THE EXORCIST by William Peter Blatty — This early 1970s novel was a potboiler for sure — and that is one of my highest compliments — but it is a cringe-inducing tale of demonic possession and the efforts of a heroic priest to save the life and soul of an innocent girl  which fed right into my Roman Catholic upbringing. My father, who spend serious and quality time in Seminary school, assisted in an exorcism and told me that Blatty’s account of possession was mild compared to what he witnessed. That might have been, but it is hard to believe that what (almost) Father Joe experienced was any more frightening than Blatty’s description.

‘SALEM’S LOT by, ummm, Stephen King — I have always enjoyed well-written vampire novels — there aren’t many of them — but there is a special place in my heart for this story of the Undead and love lost in a small town on its last legs.
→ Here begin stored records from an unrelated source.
(** What the visits so far have found. *)
Record found (l : list bytes) (st : choice) : Prop := {
  fd_first : match l with [] => ch_first st = [] | _ => least l (ch_first st) end;
  fd_rank : (ch_rank st <= length ranked)%nat;
  fd_best : if (ch_rank st <? length ranked)%nat then ranked !! ch_rank st = Some (ch_best st) /\ ch_best st ∈ l else ch_best st = [];
  fd_least : forall i n, ranked !! i = Some n -> n ∈ l -> (ch_rank st <= i)%nat;
}.

Lemma branch_nonempty r : branch r = true -> ref_name r <> [].
Proof. intros [_ Hb]%andb_true_iff He. rewrite He in Hb. discriminate Hb. Qed.

Lemma least_snoc l f n : (match l with [] => f = [] | _ => least l f end) -> n <> [] -> Forall (fun m => m <> []) l ->
  least (l ++ [n]) (if bool_decide (f = []) || negb (bytes_leb f n) then n else f).
Proof.
  intros Hf Hn Hne. destruct l as [|m l].
  { subst f. rewrite bool_decide_true by done. cbn [orb]. split; [by apply list_elem_of_singleton|]. apply Forall_singleton. reflexivity. }
  destruct Hf as [Hin Hall]. rewrite Forall_forall in Hne. rewrite bool_decide_false by (by apply Hne). cbn [orb].
  destruct (bytes_leb f n) eqn:El; cbn [negb]; unfold least; rewrite elem_of_app, Forall_app, Forall_singleton.
  - split; [by left|]. split; [done|]. by apply bytes_leb_true.
  - split; [right; by apply list_elem_of_singleton|]. split; [|reflexivity].
    assert (Hnf : bytes_le n f).
    { destruct (bytes_leb_total f n) as [Ht|Ht]; [by rewrite Ht in El|by apply bytes_leb_true]. }
    eapply Forall_impl; [exact Hall|]. intros x Hx. by transitivity f.
Qed.

Lemma rank_spec n : match rank n with
  | Some i => ranked !! i = Some n /\ (i < length ranked)%nat
  | None => forall i, ranked !! i <> Some n
  end.
Proof.
  unfold rank. destruct (list_find _ ranked) as [[i m]|] eqn:Ef; cbn.
  - apply list_find_Some in Ef as (Hi & -> & _). split; [done|]. by apply lookup_lt_Some in Hi.
  - apply list_find_None in Ef. intros i Hi. rewrite Forall_forall in Ef. by destruct (Ef n); [by eapply list_elem_of_lookup_2|].
Qed.

Lemma ranked_inj i j n : ranked !! i = Some n -> ranked !! j = Some n -> i = j.
Proof.
  apply (NoDup_lookup ranked i j n). apply (bool_decide_unpack _). vm_compute. exact I.
Qed.

Lemma best_snoc l st n :
  (if (ch_rank st <? length ranked)%nat then ranked !! ch_rank st = Some (ch_best st) /\ ch_best st ∈ l else ch_best st = []) ->
  (if (ch_rank st <? length ranked)%nat then ranked !! ch_rank st = Some (ch_best st) /\ ch_best st ∈ l ++ [n] else ch_best st = []).
Proof. destruct (_ <? _)%nat; [|done]. intros [? ?]. split; [done|]. apply elem_of_app. by left. Qed.

Lemma visit_found l st r : Forall (fun m => m <> []) l -> found l st -> found (if branch r then l ++ [ref_name r] else l) (visit st r).
Proof.
  intros Hne Hfd. unfold visit. destruct (branch r) eqn:Eb.
  2:{ unfold branch in Eb. destruct (is_hash_ref r), (IsBranch (ref_name r)); cbn in *; done. }
  pose proof (branch_nonempty r Eb) as Hn. unfold branch in Eb. apply andb_true_iff in Eb as [-> ->]. cbn [negb orb].
  destruct Hfd as [H1 H2 H3 H4]. pose proof (least_snoc l (ch_first st) (ref_name r) H1 Hn Hne) as Hl.
  assert (Hfirst : match l ++ [ref_name r] with [] => (if bool_decide (ch_first st = []) || negb (bytes_leb (ch_first st) (ref_name r)) then ref_name r else ch_first st) = []
    | _ => least (l ++ [ref_name r]) (if bool_decide (ch_first st = []) || negb (bytes_leb (ch_first st) (ref_name r)) then ref_name r else ch_first st) end)
    by (by destruct l).
  pose proof (rank_spec (ref_name r)) as Hr. destruct (rank (ref_name r)) as [i|].
  - destruct Hr as [Hi Hlt]. destruct (i <? ch_rank st)%nat eqn:Ei; b2p; split; cbn [ch_first ch_best ch_rank]; try done; try lia.
    + apply Nat.ltb_lt in Hlt. rewrite Hlt. split; [done|]. apply elem_of_app. right. by apply list_elem_of_singleton.
    + intros j n Hj [Hin|Hin%list_elem_of_singleton]%elem_of_app; [pose proof (H4 _ _ Hj Hin); lia|]. subst n. by rewrite (ranked_inj _ _ _ Hj Hi).
    + by apply best_snoc.
    + intros j n Hj [Hin|Hin%list_elem_of_singleton]%elem_of_app; [by eapply H4|]. subst n. by rewrite (ranked_inj _ _ _ Hj Hi).
  - split; cbn [ch_first ch_best ch_rank]; try done.
    + by apply best_snoc.
    + intros j n Hj [Hin|Hin%list_elem_of_singleton]%elem_of_app; [by eapply H4|]. subst n. by destruct (Hr j).
Qed.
King’s second novel published under his own name is a textbook example of how to plant a slow, unnamable dread on the first page, nurture it, and grow it to full blossom stark terror. The television adaptation, with David Soul in the lead role, has its weaknesses but actually stands up quite well. A planned sequel was later incorporated into the Dark Tower series in THE WOLVES OF THE CALLA and SONG OF SUSANNAH but neither quite reach the atmospheric levels of fright found in this book.

THE BODY SNATCHERS by Jack Finney — I saw the 1956 movie Invasion of the Body Snatchers before I read the book upon which it is based. That august novel, although almost as old as I am, has held up much better than either myself or its film adaptation. Marketed as science fiction, THE BODY SNATCHERS is a paranoia-laden horror story about alien seed pods that land on earth and begin producing a duplicate replacement copy of each human being. You have almost certainly seen at least one of the three films based on the book but you can’t beat the source material on any level. Five-year-old mini-Me was also certain at one point that his parents had been pod-snatched. You might as well, but take a chance and pick up a copy of this classic if you’ve never read it.

You know what I’m going to ask now, I’m sure: what are your favorite horror/scary novels? And why? Thank you.